Lemma is_empty_true (s : string) : is_empty s = true <-> s = "".
Proof. destruct s; simpl; split; intro H; try reflexivity; discriminate. Qed.

(** C1, as the code has it.  When the amount reads as [NaN] or as a
    number that is at most zero, or the category is empty once trimmed,
    [addExpense] returns without raising anything and changes nothing:
    no statement is issued, the table and the records in memory are as
    before. *)
Theorem addExpense_guarded_input_is_silent_noop :
  forall (now : Z) (w : World),
    guarded_input (State.amount (state w)) (State.category (state w)) ->
    addExpense now w = (Resolved, w)
    /\ issued (snd (addExpense now w)) = issued w
    /\ table (snd (addExpense now w)) = table w
    /\ State.expenses (state (snd (addExpense now w))) = State.expenses (state w).
Proof.
  intros now w H.
  assert (E : addExpense now w = (Resolved, w)).
  { unfold addExpense. destruct H as [Hn|[Hl|Hc]].
    - rewrite Hn. reflexivity.
    - rewrite Hl, orb_true_r. reflexivity.
    - destruct (isNaN _ || le0 _); [reflexivity|].
      rewrite Hc. reflexivity. }
  rewrite E. repeat split.
Qed.

(** The no-op at the amount ["-1"]. *)
Lemma addExpense_guarded_input_is_silent_noop_witness :
  addExpense 0 (form "-1" "Food" "") = (Resolved, form "-1" "Food" "")
  /\ issued (snd (addExpense 0 (form "-1" "Food" ""))) = []
  /\ table (snd (addExpense 0 (form "-1" "Food" ""))) = Sql.mkTable [] 0
  /\ State.expenses (state (snd (addExpense 0 (form "-1" "Food" "")))) = [].
Proof.
  apply (addExpense_guarded_input_is_silent_noop 0 (form "-1" "Food" "")).
  right; left. vm_compute. reflexivity.
Defined.

(** C1 does not hold as worded.  At the amount ["-1"] the call returns
    normally: nothing is signalled.  At the amount ["Infinity"], which
    is not a finite number, a row is inserted. *)
Lemma create_rejects_invalid_counterexample :
  ~ create_rejects_invalid 0 (form "-1" "Food" "")
  /\ ~ create_ignores_invalid 0 (form "Infinity" "Food" "").
Proof.
  split; intro H.
  - assert (Hinv : spec_invalid_input "-1" "Food").
    { apply spec_invalid_input_split. left. right; left. vm_compute. reflexivity. }
    specialize (H Hinv).
    rewrite (proj1 (addExpense_guarded_input_is_silent_noop 0 (form "-1" "Food" "")
                      (or_intror (or_introl eq_refl)))) in H.
    discriminate.
  - assert (Hinv : spec_invalid_input "Infinity" "Food").
    { apply spec_invalid_input_split. right. split; [reflexivity|discriminate]. }
    specialize (H Hinv).
    apply (f_equal issued) in H. vm_compute in H. discriminate.
Qed.

Lemma addExpense_accepts (now : Z) (w : World) :
  isNaN (parseFloat (State.amount (state w))) = false ->
  le0 (parseFloat (State.amount (state w))) = false ->
  trim (State.category (state w)) <> "" ->
  addExpense now w =
    (Resolved,
     loadExpenses
       (setNote "" (setCategory "" (setAmount ""
          (runAsync
             (Sql.Insert (parseFloat (State.amount (state w)))
                (trim (State.category (state w)))
                (trim (State.note (state w)))
                (slice0 10 (toISOString now))) w))))).
Proof.
  intros Hn Hl Hc. unfold addExpense. rewrite Hn, Hl. simpl.
  destruct (is_empty (trim (State.category (state w)))) eqn:E.
  - apply is_empty_true in E. contradiction.
  - reflexivity.
Qed.




(* ===================================================================== *)
(** * Editing an expense *)
(* ===================================================================== *)




(* ===================================================================== *)
(** * Objects used as maps: keys and sums *)
(* ===================================================================== *)

Module ObjFacts.

Import Obj.












End ObjFacts.

(* ===================================================================== *)
(** * Totals *)
(* ===================================================================== *)

Module Totals.

Import Obj ObjFacts.











End Totals.


Example scenario_totals :
  eqb (totalSpending scenario) (of_Z 35) = true
  /\ Obj.keys (totalsByCategory scenario) = ["Books"; "Food"]
  /\ map (eqb (of_Z 20)) (firstn 1 (Obj.values (totalsByCategory scenario))) = [true]
  /\ map (eqb (of_Z 15)) (skipn 1 (Obj.values (totalsByCategory scenario))) = [true].
Proof. vm_compute. repeat split. Qed.

(* ===================================================================== *)
(** * The chart series *)
(* ===================================================================== *)

Module Chart.

Import Obj ObjFacts Totals.








End Chart.


Example chart_other :
  fst (getChartData
         [Expense.mk 2 (of_Z 5) "" None "2024-06-04"; Expense.mk 1 (of_Z 10) "Food" None "2024-06-03"])
  = ["Other"; "Food"]
  /\ Obj.keys (totalsByCategory
         [Expense.mk 2 (of_Z 5) "" None "2024-06-04"; Expense.mk 1 (of_Z 10) "Food" None "2024-06-03"])
     = [""; "Food"].
Proof. split; reflexivity. Qed.

(* ===================================================================== *)
(** * Dates: what is stored and how it is classified *)
(* ===================================================================== *)

Module Dates.

Lemma length_append (a b : string) :
  String.length (a ++ b) = (String.length a + String.length b)%nat.
Proof. induction a as [|c a IH]; simpl; [reflexivity|rewrite IH; reflexivity]. Qed.

Lemma length_pad (w : nat) (n : Z) : String.length (pad w n) = w.
Proof.
  revert n. induction w as [|w IH]; intro n; simpl; [reflexivity|].
  rewrite length_append, IH. simpl. lia.
Qed.

Lemma append_assoc (a b c : string) : ((a ++ b) ++ c = a ++ (b ++ c))%string.
Proof. induction a as [|x a IH]; simpl; [reflexivity|rewrite IH; reflexivity]. Qed.

Lemma substring_prefix (a b : string) :
  substring 0 (String.length a) (a ++ b) = a.
Proof.
  induction a as [|c a IH]; simpl.
  - destruct b; reflexivity.
  - rewrite IH. reflexivity.
Qed.
Definition version (r : Request) : JsVal :=
  if truthy (getProp (options r) "version")
  then getProp (options r) "version" else VStr defaultVersion.

Definition isDifferentPlatform (r : Request) : bool :=
  truthy (getProp (options r) "platform")
  && negb (strictEqStr (getProp (options r) "platform") process_platform).

Definition defaultBinName (r : Request) : string :=
  getPlatformBinName
    (if truthy (getProp (options r) "platform")
     then getProp (options r) "platform" else VStr process_platform).

(** [options.rename ? options.rename(defaultBinName) : defaultBinName].
    After [checkArgs] a truthy [rename] is a function. *)
Definition renamed (r : Request) : JsVal :=
  match getProp (options r) "rename" with
  | VFun f => f (defaultBinName r)
  | _ => VStr (defaultBinName r)
  end.

(** Lines 100-111: the checks on the renamed binary name. *)
Definition checkBinName (r : Request) : JsError + string :=
  match renamed r with
  | VStr binName =>
      if Nat.eqb (String.length binName) 0
      then inl (newError "Error"
                  "Expected `rename` option to be a function that returns a new binary name, but returned '' (empty string).")
      else inr binName
  | v => inl (newError "TypeError"
                ("Expected `rename` option to be a function that returns a string, but returned "
                   ++ inspectWithKind v ++ "."))
  end.

End Validation.

(** ** What the consumer receives *)

(** The other properties of a collaborator's progress object. *)
Definition Payload : Type := list (string * JsVal).
(** * server.py: the health-tracking backend, embedded and checked

    The handlers of [server.py] are translated one by one: Python [float]s
    are binary64 numbers, the MongoDB collections are lists of documents in
    insertion order, and every handler is a function from the store to an
    outcome (a value or a raised exception) and the store it leaves. *)

From Stdlib Require Import ZArith List String Ascii Bool Lia Floats.
Import ListNotations.

Set Warnings "-inexact-float".
#[local] Open Scope string_scope.
#[local] Open Scope list_scope.
#[local] Open Scope Z_scope.

(** ** Python runtime: exceptions and outcomes *)

Inductive exn : Type :=
| HTTPException (status_code : Z) (detail : string)
| ZeroDivisionError
| OverflowError
| TypeError
| IndexError.

Inductive result (A : Type) : Type :=
| Ok (a : A)
| Raise (e : exn).

Arguments Ok {A} a.
Arguments Raise {A} e.

(** ** Python runtime: [float]

    A Python [float] is an IEEE 754 binary64 number: the kernel's primitive
    [float]. [*] never raises; [/] raises on a zero divisor; [** 2] goes
    through [float_pow]; [round(x, n)] is the correctly rounded decimal
    rounding of CPython. *)

Module PyFloat.

(** [a / b] (float_div): a zero divisor of either sign raises. *)
Definition truediv (a b : float) : result float :=
  if (b =? 0)%float then Raise ZeroDivisionError else Ok (a / b)%float.

(** [x ** 2] (float_pow with exponent 2): nan stays nan, an infinity
    gives +inf, a zero gives +0.0, a base of absolute value 1 gives 1.0,
    and otherwise the C library is called, [pow(|x|, 2.0)]. That function
    is not part of the program and its last bit depends on the platform
    (glibc's is not correctly rounded), so it is the parameter [pow_2];
    an infinite result raises [OverflowError], an underflowing one is
    returned as it is. *)
Definition pow2 (pow_2 : float -> float) (x : float) : result float :=
  if is_nan x then Ok x
  else if is_infinity x then Ok infinity
  else if is_zero x then Ok zero
  else
    let iv := abs x in
    if (iv =? 1)%float then Ok one
    else
      let ix := pow_2 iv in
      if is_infinity ix then Raise OverflowError else Ok ix.

(** The [pow(x, 2.0)] of a correctly rounded C library: the square,
    rounded to nearest. Any library whose error is below one unit in the
    last place agrees with it wherever the square is a binary64 number. *)
Definition rounded_square (x : float) : float := (x * x)%float.

(** The integer nearest to [num / den], ties to the even one
    ([0 <= num], [0 < den]). *)
Definition round_half_even (num den : Z) : Z :=
  let q := num / den in
  let r := num mod den in
  match 2 * r ?= den with
  | Lt => q
  | Gt => q + 1
  | Eq => if Z.even q then q else q + 1
  end.
(** ** C7 *)

(** C7: with a valid identifier, list makes one call with the timeout
    [defaultTimeout], attach and detach make one call each with the timeout
    [defaultTimeout*10]; as the tenfold value is a [time.Duration] (it fits
    in 64 bits), the timeout of attach and of detach is exactly ten times
    the timeout of list. *)
Theorem attach_timeout_tenfold (w : World) :
  VerifyContainerID (sandboxID w) = None ->
  - 2 ^ 63 <= defaultTimeout * 10 < 2 ^ 63 ->
  exists cl ca cd : Call,
    calls (snd (list_ w)) = (calls w ++ [cl])%list
    /\ calls (snd (attach_ w)) = (calls w ++ [ca])%list
    /\ calls (snd (detach_ w)) = (calls w ++ [cd])%list
    /\ timeout_of cl = defaultTimeout
    /\ timeout_of ca = 10 * timeout_of cl
    /\ timeout_of cd = 10 * timeout_of cl.
Proof.
  intros Hv Hr.
  assert (Ht : int64 (defaultTimeout * 10) = 10 * defaultTimeout).
  { unfold int64. rewrite Z.mod_small; lia. }
  eexists. eexists. eexists.
  split; [exact (list_valid w Hv) |].
  split; [rewrite (attach_valid w Hv); reflexivity |].
  split; [rewrite (detach_valid w Hv); reflexivity |].
  cbn [timeout_of]. rewrite Ht. repeat split.
Qed.

(** ** C9 *)

(** C9: detach mirrors attach.  For an identifier that fails validation
    both return the validation error and make no call.  Otherwise each
    makes exactly one call, [DoPut] for attach and [DoDelete] for detach,
    and the two calls carry the same sandbox identifier, the same timeout
    [defaultTimeout*10], the same address [DeviceUrl], the same content type
    and the same payload, the serialized request built from the device
    path; each returns what the shim answers to its call. *)
Theorem detach_mirrors_attach (w : World) :
  match VerifyContainerID (sandboxID w) with
  | Some e => attach_ w = (Some e, w) /\ detach_ w = (Some e, w)
  | None =>
      exists ca cd : Call,
        attach_ w = (snd (shim (calls w) ca), record ca w)
        /\ detach_ w = (snd (shim (calls w) cd), record cd w)
        /\ verb ca = PUT /\ verb cd = DELETE
        /\ target ca = sandboxID w /\ target cd = sandboxID w
        /\ timeout_of ca = int64 (defaultTimeout * 10)
        /\ timeout_of cd = timeout_of ca
        /\ url_of ca = DeviceUrl /\ url_of cd = DeviceUrl
        /\ contentType_of ca = Some "application/json"
        /\ contentType_of cd = contentType_of ca
        /\ payload_of ca = Some (fst (Json.Marshal {| DevicePath := devPath w |}))
        /\ payload_of cd = payload_of ca
  end.
Proof.
  destruct (VerifyContainerID (sandboxID w)) as [e |] eqn:Hv.
  - split; [exact (attach_invalid w e Hv) | exact (detach_invalid w e Hv)].
  - eexists. eexists.
    split; [exact (attach_valid w Hv) |].
    split; [exact (detach_valid w Hv) |].
    cbn. repeat split.
Qed.

End Commands.

Lemma invalid_id_no_network_witness :
  listDeviceAction 3000000000 "/device" Example.quiet (mkWorld "" "/dev/sdb" [] "")
  = (Some errBlankID, mkWorld "" "/dev/sdb" [] "")
  /\ attachDeviceAction 3000000000 "/device" Example.quiet (mkWorld "" "/dev/sdb" [] "")
     = (Some errBlankID, mkWorld "" "/dev/sdb" [] "")
  /\ detachDeviceAction 3000000000 "/device" Example.quiet (mkWorld "" "/dev/sdb" [] "")
     = (Some errBlankID, mkWorld "" "/dev/sdb" [] "").
Proof.
  destruct (invalid_id_no_network 3000000000 "/device" Example.quiet
              (mkWorld "" "/dev/sdb" [] "") errBlankID eq_refl)
    as (_ & Hl & Ha & Hd & _).
  exact (conj Hl (conj Ha Hd)).
Defined.

Lemma attach_timeout_tenfold_witness :
  exists cl ca cd : Call,
    calls (snd (listDeviceAction 3000000000 "/device" Example.quiet
                  (mkWorld "abc-1" "/dev/sdb" [] ""))) = [cl]
    /\ calls (snd (attachDeviceAction 3000000000 "/device" Example.quiet
                     (mkWorld "abc-1" "/dev/sdb" [] ""))) = [ca]
    /\ calls (snd (detachDeviceAction 3000000000 "/device" Example.quiet
                     (mkWorld "abc-1" "/dev/sdb" [] ""))) = [cd]
    /\ timeout_of cl = 3000000000
    /\ timeout_of ca = 30000000000
    /\ timeout_of cd = 30000000000.
Proof.
  assert (Hv : VerifyContainerID "abc-1" = None) by (vm_compute; reflexivity).
  assert (Hr : - 2 ^ 63 <= 3000000000 * 10 < 2 ^ 63) by lia.
  destruct (attach_timeout_tenfold 3000000000 "/device" Example.quiet
              (mkWorld "abc-1" "/dev/sdb" [] "") Hv Hr)
    as (cl & ca & cd & Hl & Ha & Hd & Tl & Ta & Td).
  exists cl, ca, cd. rewrite Tl in Ta, Td.
  repeat split; assumption.
Defined.

End ClientFacts.

(** * Properties of the UTF-8 decoder and encoder *)

Module Utf8Facts.

Import Utf8 Utf8Cases.

(** Division and remainder by constants are left to [lia]. *)
Ltac Zify.zify_post_hook ::= Z.to_euclidean_division_equations.

(** *** Bit operations as arithmetic *)

Lemma land_zero_split (a b k : Z) :
  0 <= k -> 0 <= b < 2 ^ k -> a mod 2 ^ k = 0 -> Z.land a b = 0.
Proof.
  intros Hk Hb Ha. apply Z.bits_inj'. intros n Hn.
  rewrite Z.land_spec, Z.bits_0.
  destruct (Z.lt_ge_cases n k) as [Hlt | Hge].
  - assert (E : a = a / 2 ^ k * 2 ^ k).
    { pose proof (Z.div_mod a (2 ^ k)) as D.
      assert (2 ^ k <> 0) by (apply Z.pow_nonzero; lia).
      rewrite Ha in D. rewrite Z.mul_comm. rewrite Z.add_0_r in D. apply D. assumption. }
    rewrite E, Z.mul_pow2_bits_low by assumption. reflexivity.
  - rewrite <- (Z.mod_small b (2 ^ k)) by assumption.
    rewrite Z.mod_pow2_bits_high by lia. apply andb_false_r.
Qed.

Lemma lor_add (a b k : Z) :
  0 <= k -> 0 <= b < 2 ^ k -> a mod 2 ^ k = 0 -> Z.lor a b = a + b.
Proof.
  intros Hk Hb Ha. pose proof (Z.add_lor_land a b) as H.
  rewrite (land_zero_split a b k Hk Hb Ha) in H. lia.
Qed.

=-=-=

### Exercise description
Copy every line from the entries that contains the word "runtime".

### Solution below
(** ** Python runtime: exceptions and outcomes *)
(** ** Python runtime: [float]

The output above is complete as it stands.